La Unión Europea presume de defender la cohesión territorial, pero ha hecho exactamente lo contrario. Cada nueva norma, cada directiva diseñada en despachos alfombrados, cae sobre el agricultor como una losa más: más papeleo, más costes, más exigencias… y menos ingresos. Bruselas exige producir más barato, más limpio y más rápido, compitiendo al mismo tiempo con importaciones de terceros países que no cumplen ni de lejos los estándares que se imponen al productor europeo. Eso no es transición ecológica: es competencia desleal institucionalizada.
La Política Agraria Común, antaño columna vertebral del mundo rural, se ha transformado en un laberinto administrativo que favorece al grande y castiga al pequeño. Las ayudas llegan tarde, mal y con condiciones imposibles de cumplir para quien trabaja de sol a sol. Se subvenciona el abandono encubierto mientras se asfixia al que quiere seguir produciendo. El mensaje implícito es claro: el campo sobra.
Bruselas habla de sostenibilidad, pero ignora que no hay sostenibilidad sin rentabilidad. No hay biodiversidad sin agricultores. No hay paisaje sin ganaderos. No hay seguridad alimentaria sin un sector primario fuerte. Defender el medio ambiente a costa de vaciar los pueblos no es ecologismo: es cinismo.

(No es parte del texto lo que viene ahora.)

Lemma master_leads s : timely_master s -> mrank (master_step s) < mrank s -> exists s', tstep s s' /\ measure s' < measure s.
Proof.
  intros Ht Hr. exists (master_step s). split; [left; done|]. unfold measure. pose proof (wneed_range s). pose proof (wneed_range (master_step s)). lia.
Qed.
Lemma worker_leads s c : timely_worker c s -> wneed (worker_step c s) < wneed s -> exists s', tstep s s' /\ measure s' < measure s.
Proof.
  intros Ht Hr. exists (worker_step c s). split; [right; by exists c|]. unfold measure, mrank.
  destruct (worker_frame c s) as (-> & -> & _). lia.
Qed.
Lemma finish_rank v s : prog s <> [] -> mrank (finish v s) < mrank s.
Proof. intros Hp. unfold mrank, finish. cbn. destruct (prog s); [done|]. cbn [tail length]. destruct (mp s); lia. Qed.

Lemma create_progress p s0 s c f a rest : Inv p s0 s -> waiting_ok s -> prog s = Create c f a :: rest ->
  exists s', tstep s s' /\ measure s' < measure s.
Proof.
  intros (ops & sp & _ & _ & HM & HW) Hw Ep. specialize (HW c). unfold master_ok in HM. unfold waiting_ok in Hw. rewrite Ep in HM, Hw.
  assert (Hfin : forall v, mrank (finish v s) < mrank s) by (intros v; apply finish_rank; by rewrite Ep).
  assert (Hmove : mp s <> M_create4 -> mrank (create_step c f a s) < mrank s -> exists s', tstep s s' /\ measure s' < measure s).
  { intros Hm Hr. apply master_leads; [unfold timely_master; rewrite Ep; by destruct (mp s)|unfold master_step; by rewrite Ep]. }
  destruct (mp s) eqn:Em; try done.
  - apply Hmove; [done|]. unfold create_step. rewrite Em. case_decide; [done|]. unfold mrank. cbn. rewrite Em. lia.
  - apply Hmove; [done|]. unfold create_step. rewrite Em. case_match; [|done]. unfold mrank. cbn. rewrite Em. lia.
  - apply Hmove; [done|]. unfold create_step. rewrite Em. unfold mrank. cbn. rewrite Em. lia.
  - destruct HM as [Eb _]. rewrite phase_busy, Eb in HW by congruence. destruct HW as (Ef & _ & _ & _ & Hk).
    destruct (wk s c) eqn:Ew; try done.
    + apply master_leads; [unfold timely_master; by rewrite Ep, Em|]. unfold master_step, create_step. rewrite Ep, Em. unfold mrank. cbn. rewrite Em. lia.
    + apply (worker_leads s c); [unfold timely_worker; by rewrite Ep, Em|]. unfold worker_step, wneed. rewrite Ew. cbn. rewrite Ep, Em, fn_lookup_insert, Ew. lia.
    + apply (worker_leads s c); [unfold timely_worker; by rewrite Ep, Em|]. unfold worker_step. rewrite Ew, Ef. unfold wneed. cbn. rewrite Ep, Em, fn_lookup_insert, Ew. lia.
  - unfold phase_of in HW. rewrite HM, Ep, Em, decide_True in HW by done. destruct HW as (Ef & _ & Hf & Hk).
    assert (Hdone : s_status (info s c) = INITDONE -> exists s', tstep s s' /\ measure s' < measure s).
    { intros E. apply Hmove; [done|]. unfold create_step. by rewrite Em, decide_True. }
    assert (Hwork : match wk s c with W_idle | W_fn | W_ret _ | W_init _ => True | _ => False end -> exists s', tstep s s' /\ measure s' < measure s).
    { intros H. apply (worker_leads s c); [unfold timely_worker; rewrite Ep, Em; by destruct (wk s c)|].
      unfold worker_step. destruct (wk s c) eqn:Ew; try done; rewrite ?Ef, ?(proj2 (Z.eqb_neq f 0) Hf); unfold wneed; cbn; rewrite Ep, Em, fn_lookup_insert, Ew; lia. }
    destruct (wk s c); destruct_and?; auto; done.
Qed.
Lemma join_progress p s0 s c rest : Inv p s0 s -> prog s = Join c :: rest -> exists s', tstep s s' /\ measure s' < measure s.
Proof.
  intros (ops & sp & _ & _ & HM & HW) Ep. specialize (HW c). unfold master_ok in HM. rewrite Ep in HM.
  assert (Hmove : mrank (join_step c s) < mrank s -> exists s', tstep s s' /\ measure s' < measure s).
  { intros Hr. apply master_leads; [unfold timely_master; by rewrite Ep|unfold master_step; by rewrite Ep]. }
  destruct (mp s) eqn:Em; try done.
  - rewrite phase_busy in HW by congruence.
    assert (Hret : s_status (info s c) = STATUS_RETURN -> exists s', tstep s s' /\ measure s' < measure s).
    { intros E. apply Hmove. unfold join_step. rewrite Em, decide_True by done. unfold mrank. cbn. rewrite Em. lia. }
    destruct (busy sp c) as [[f a]|]; cbn in HW; [|destruct_and?; auto]. destruct HW as (_ & _ & _ & Hk).
    assert (Hwork : match wk s c with W_call _ | W_exit _ | W_return => True | _ => False end -> exists s', tstep s s' /\ measure s' < measure s).
    { intros H. apply (worker_leads s c); [unfold timely_worker; by rewrite Ep|].
      unfold worker_step. destruct (wk s c) eqn:Ew; try done; unfold wneed; cbn; rewrite Ep, Em, fn_lookup_insert, Ew; lia. }
    destruct (wk s c); destruct_and?; auto; done.
  - apply Hmove. unfold join_step. rewrite Em. unfold mrank. cbn. rewrite Em. lia.
  - apply Hmove. unfold join_step. rewrite Em. pose proof (finish_rank v (on_info c (set_funcpoint 0) s) ltac:(cbn; by rewrite Ep)) as H.
    unfold mrank in *. cbn in *. rewrite Em in *. lia.
Qed.
(** * Tiler: splitting the world into rectangular tiles

    A shallow embedding of the [Tiler] class of id-sdk
    (src/unnamed/part_000) and the properties its specification states
    for it.

    ** Numbers

    Every value the class computes with is a JavaScript [number].  The
    embedding keeps the shape of that type -- finite values, the two
    infinities and NaN -- and evaluates the four arithmetic operations
    exactly, on rationals: the rounding of binary64 arithmetic, overflow to
    an infinity and the sign of zero are not modelled.  [Math.log] and
    [Math.pow], whose results ECMAScript leaves "implementation
    approximated", keep their specified special cases; their approximated
    results come from two functions the development is parametric in
    ([ln_approx], [pow_approx]), except that a power with an integer
    exponent is computed exactly.

    Sums, differences and products of integers are the same in both
    arithmetics as long as operands and result stay below [2^53] in
    magnitude ([safe_integer]); from there on binary64 rounds.  The
    properties that turn on the value of such a sum -- the length and the
    elements of a [range], the last tile index [2^z - 1], the square
    around Null Island -- are stated within that bound: for tile indices
    it means zooms up to 53.  Where a property fails beyond it, module
    [Binary64] runs the same source on binary64 numbers themselves. *)

From Stdlib Require Import ZArith QArith Qround Qreduction Qpower Qabs.
From Stdlib Require Import List String Ascii Bool Lia Permutation.
From Stdlib Require Import DecimalString Lqa.
From Stdlib Require Floats DecimalZ DecimalPos.
Import ListNotations.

El resultado está a la vista. Pueblos envejecidos, explotaciones que cierran, jóvenes que huyen porque el campo se ha convertido en una trampa sin futuro. Y, mientras tanto, la Comisión Europea se sorprende por las protestas, como si los tractores en las carreteras fueran un capricho y no un grito desesperado de supervivencia.
El desprecio no es solo económico, es cultural. Desde Bruselas se mira al campo como a un problema que hay que gestionar, no como a un pilar que hay que proteger. Se legisla sin pisar barro, sin escuchar a quien vive de la tierra, sin comprender que detrás de cada explotación hay familias, historia y territorio.
Europa se llena la boca hablando de autonomía estratégica, pero depende cada vez más de alimentos producidos fuera de sus fronteras. Ha decidido sacrificar su soberanía alimentaria en el altar del dogmatismo regulatorio. Cuando falten productos, cuando los precios se disparen, cuando las estanterías vacías ya no sean una hipótesis, tal vez alguien en Bruselas se pregunte en qué momento decidió abandonar el campo.
Aún hay tiempo de rectificar, pero hace falta algo más que planes y eslóganes. Hace falta respeto, sentido común y una política agraria que defienda de verdad a quienes producen. Porque sin campo no hay Europa. Y Bruselas, con su abandono, parece haberlo olvidado.